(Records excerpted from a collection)

# # # # # # #

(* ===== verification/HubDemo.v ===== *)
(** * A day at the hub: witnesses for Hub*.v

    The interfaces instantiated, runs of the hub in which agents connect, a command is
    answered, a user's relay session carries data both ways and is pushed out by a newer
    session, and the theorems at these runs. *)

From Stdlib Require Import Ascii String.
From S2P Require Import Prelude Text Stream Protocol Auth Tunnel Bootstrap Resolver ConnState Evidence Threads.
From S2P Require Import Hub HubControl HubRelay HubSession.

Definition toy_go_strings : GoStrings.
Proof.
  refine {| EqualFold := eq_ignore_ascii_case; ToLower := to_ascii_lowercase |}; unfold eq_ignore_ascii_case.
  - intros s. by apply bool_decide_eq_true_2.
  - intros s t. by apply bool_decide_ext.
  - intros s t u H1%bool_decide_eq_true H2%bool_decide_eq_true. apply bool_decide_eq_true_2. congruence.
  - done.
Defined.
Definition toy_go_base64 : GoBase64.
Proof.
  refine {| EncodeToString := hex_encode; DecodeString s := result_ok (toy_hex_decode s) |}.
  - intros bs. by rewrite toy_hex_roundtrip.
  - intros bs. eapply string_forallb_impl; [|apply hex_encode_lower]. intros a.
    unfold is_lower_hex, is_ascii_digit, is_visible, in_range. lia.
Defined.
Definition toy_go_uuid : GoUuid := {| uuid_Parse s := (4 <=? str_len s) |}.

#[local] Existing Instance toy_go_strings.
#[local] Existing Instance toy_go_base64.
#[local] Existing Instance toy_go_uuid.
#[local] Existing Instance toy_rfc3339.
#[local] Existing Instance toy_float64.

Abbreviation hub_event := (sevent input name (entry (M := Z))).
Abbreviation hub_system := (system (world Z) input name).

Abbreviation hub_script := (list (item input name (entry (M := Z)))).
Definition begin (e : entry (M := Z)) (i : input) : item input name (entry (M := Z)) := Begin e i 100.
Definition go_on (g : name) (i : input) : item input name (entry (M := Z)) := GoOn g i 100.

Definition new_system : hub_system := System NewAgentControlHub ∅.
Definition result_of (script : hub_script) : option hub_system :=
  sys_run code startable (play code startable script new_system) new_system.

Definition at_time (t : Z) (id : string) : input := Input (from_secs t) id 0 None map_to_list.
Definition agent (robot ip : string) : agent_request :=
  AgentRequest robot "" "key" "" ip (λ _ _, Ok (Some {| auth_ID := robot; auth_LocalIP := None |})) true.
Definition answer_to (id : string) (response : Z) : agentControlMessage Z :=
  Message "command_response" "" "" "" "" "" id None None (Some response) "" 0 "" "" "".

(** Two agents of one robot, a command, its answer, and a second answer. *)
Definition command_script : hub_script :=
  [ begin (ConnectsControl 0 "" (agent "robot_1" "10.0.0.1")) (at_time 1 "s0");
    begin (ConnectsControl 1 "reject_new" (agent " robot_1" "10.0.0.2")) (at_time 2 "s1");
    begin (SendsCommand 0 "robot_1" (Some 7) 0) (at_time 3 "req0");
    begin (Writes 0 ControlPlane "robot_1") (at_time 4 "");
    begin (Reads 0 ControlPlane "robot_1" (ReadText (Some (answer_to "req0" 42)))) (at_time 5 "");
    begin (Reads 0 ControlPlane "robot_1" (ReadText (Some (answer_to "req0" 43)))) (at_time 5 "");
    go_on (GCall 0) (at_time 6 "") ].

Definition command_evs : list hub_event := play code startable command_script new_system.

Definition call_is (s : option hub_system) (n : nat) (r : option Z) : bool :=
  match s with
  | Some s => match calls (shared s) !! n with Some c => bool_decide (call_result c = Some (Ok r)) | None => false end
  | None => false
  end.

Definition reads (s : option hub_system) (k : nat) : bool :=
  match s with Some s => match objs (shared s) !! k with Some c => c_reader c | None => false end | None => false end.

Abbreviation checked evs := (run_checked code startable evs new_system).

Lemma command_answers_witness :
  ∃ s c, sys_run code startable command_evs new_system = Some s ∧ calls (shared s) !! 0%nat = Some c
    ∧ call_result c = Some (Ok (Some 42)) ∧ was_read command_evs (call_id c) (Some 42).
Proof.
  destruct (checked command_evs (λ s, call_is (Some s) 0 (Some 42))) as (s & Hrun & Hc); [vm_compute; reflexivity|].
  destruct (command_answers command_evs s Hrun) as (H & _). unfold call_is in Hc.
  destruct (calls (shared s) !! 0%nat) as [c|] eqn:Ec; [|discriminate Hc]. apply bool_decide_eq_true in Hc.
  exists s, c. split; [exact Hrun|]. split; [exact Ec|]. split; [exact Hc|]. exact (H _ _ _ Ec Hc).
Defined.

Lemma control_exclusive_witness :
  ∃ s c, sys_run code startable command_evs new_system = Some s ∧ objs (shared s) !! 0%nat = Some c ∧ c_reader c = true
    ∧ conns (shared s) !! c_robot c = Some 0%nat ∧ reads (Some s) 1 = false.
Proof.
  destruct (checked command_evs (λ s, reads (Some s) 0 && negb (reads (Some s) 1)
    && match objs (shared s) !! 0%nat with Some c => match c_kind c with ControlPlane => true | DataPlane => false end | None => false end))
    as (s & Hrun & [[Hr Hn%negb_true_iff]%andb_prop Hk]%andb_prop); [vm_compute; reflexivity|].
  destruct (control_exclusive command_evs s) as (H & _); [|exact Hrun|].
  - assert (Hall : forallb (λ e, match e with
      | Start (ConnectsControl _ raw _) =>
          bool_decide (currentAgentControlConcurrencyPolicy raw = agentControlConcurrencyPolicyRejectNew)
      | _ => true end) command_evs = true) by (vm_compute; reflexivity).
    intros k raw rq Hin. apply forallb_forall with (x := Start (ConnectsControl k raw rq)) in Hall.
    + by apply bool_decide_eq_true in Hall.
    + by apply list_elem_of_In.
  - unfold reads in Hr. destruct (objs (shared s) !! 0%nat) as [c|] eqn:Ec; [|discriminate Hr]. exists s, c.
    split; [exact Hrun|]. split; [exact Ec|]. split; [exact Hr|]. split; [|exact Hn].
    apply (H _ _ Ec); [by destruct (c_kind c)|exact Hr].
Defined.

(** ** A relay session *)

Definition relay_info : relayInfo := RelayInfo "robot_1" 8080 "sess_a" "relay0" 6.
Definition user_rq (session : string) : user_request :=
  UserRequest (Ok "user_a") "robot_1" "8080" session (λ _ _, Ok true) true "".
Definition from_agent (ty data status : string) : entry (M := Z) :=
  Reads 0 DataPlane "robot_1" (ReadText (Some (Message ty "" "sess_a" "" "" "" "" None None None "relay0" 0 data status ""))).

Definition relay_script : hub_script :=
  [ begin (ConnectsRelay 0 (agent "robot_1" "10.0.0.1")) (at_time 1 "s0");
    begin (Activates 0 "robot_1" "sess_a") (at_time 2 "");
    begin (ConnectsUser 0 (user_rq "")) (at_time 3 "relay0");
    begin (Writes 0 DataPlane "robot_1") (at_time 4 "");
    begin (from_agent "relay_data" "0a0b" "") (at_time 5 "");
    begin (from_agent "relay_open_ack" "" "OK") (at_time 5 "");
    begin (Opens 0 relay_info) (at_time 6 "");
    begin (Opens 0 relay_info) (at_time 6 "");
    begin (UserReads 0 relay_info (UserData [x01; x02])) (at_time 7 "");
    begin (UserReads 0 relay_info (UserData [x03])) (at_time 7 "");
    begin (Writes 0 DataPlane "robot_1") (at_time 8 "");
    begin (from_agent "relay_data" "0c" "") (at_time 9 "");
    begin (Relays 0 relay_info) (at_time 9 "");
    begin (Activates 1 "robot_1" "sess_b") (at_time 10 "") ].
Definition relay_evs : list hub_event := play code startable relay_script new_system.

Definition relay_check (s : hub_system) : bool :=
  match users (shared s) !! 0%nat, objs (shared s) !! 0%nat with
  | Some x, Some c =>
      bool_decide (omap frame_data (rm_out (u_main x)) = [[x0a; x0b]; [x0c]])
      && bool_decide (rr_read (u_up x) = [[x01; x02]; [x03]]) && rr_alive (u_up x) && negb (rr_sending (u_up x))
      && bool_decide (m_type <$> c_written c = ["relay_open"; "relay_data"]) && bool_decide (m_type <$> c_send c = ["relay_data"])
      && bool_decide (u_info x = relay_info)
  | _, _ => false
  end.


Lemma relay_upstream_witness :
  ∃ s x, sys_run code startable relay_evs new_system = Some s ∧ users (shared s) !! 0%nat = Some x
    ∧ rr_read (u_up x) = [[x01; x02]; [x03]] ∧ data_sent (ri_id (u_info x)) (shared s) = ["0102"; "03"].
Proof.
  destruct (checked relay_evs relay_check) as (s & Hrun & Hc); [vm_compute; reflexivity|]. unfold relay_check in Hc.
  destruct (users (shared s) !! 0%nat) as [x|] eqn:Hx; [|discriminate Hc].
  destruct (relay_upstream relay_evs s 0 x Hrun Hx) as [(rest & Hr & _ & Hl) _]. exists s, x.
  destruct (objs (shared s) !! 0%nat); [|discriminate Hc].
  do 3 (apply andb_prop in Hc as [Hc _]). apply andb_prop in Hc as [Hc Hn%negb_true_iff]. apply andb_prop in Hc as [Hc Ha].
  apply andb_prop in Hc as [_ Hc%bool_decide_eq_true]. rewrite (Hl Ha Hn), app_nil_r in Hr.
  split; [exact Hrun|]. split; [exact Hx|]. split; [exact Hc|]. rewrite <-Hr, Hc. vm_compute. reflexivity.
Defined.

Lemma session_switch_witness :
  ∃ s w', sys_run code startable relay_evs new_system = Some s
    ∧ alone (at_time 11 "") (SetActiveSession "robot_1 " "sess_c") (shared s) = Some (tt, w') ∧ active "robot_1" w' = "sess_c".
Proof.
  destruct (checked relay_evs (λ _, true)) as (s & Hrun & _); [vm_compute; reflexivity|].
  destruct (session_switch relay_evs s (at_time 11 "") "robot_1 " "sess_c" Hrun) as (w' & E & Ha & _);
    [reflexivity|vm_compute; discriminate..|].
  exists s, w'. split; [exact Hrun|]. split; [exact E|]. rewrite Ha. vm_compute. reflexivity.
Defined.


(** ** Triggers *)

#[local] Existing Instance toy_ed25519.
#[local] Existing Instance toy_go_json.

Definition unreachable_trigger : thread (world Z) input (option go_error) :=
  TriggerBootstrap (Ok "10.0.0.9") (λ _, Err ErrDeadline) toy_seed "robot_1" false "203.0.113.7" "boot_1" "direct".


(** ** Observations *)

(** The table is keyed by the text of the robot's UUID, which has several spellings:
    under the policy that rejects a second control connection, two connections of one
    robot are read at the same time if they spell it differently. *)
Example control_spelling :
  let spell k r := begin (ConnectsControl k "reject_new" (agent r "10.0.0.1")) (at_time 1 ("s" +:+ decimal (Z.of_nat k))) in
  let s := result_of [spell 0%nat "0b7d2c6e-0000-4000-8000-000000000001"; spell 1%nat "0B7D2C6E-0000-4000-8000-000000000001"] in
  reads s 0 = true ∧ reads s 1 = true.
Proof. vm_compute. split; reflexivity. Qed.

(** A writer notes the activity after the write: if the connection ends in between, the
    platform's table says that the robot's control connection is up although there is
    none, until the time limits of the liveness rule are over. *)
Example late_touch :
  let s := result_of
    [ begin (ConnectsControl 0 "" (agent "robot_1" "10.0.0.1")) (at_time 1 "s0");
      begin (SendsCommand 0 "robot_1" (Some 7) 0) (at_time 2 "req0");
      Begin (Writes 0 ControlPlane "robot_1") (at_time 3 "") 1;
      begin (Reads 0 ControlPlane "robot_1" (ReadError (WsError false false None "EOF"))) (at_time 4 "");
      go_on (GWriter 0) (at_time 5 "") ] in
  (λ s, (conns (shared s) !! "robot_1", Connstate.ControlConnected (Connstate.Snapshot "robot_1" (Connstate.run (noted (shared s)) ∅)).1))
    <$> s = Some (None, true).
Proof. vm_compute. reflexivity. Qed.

# # # # # # #

» THE TASK
Above are the records; from them, give again exactly the lines from the one containing "begin (UserReads 0 relay_info (UserData [x03]))" through the one containing "0%nat = Some x", both included.

» YOUR RESPONSE
    begin (UserReads 0 relay_info (UserData [x03])) (at_time 7 "");
    begin (Writes 0 DataPlane "robot_1") (at_time 8 "");
    begin (from_agent "relay_data" "0c" "") (at_time 9 "");
    begin (Relays 0 relay_info) (at_time 9 "");
    begin (Activates 1 "robot_1" "sess_b") (at_time 10 "") ].
Definition relay_evs : list hub_event := play code startable relay_script new_system.

Definition relay_check (s : hub_system) : bool :=
  match users (shared s) !! 0%nat, objs (shared s) !! 0%nat with
  | Some x, Some c =>
      bool_decide (omap frame_data (rm_out (u_main x)) = [[x0a; x0b]; [x0c]])
      && bool_decide (rr_read (u_up x) = [[x01; x02]; [x03]]) && rr_alive (u_up x) && negb (rr_sending (u_up x))
      && bool_decide (m_type <$> c_written c = ["relay_open"; "relay_data"]) && bool_decide (m_type <$> c_send c = ["relay_data"])
      && bool_decide (u_info x = relay_info)
  | _, _ => false
  end.


Lemma relay_upstream_witness :
  ∃ s x, sys_run code startable relay_evs new_system = Some s ∧ users (shared s) !! 0%nat = Some x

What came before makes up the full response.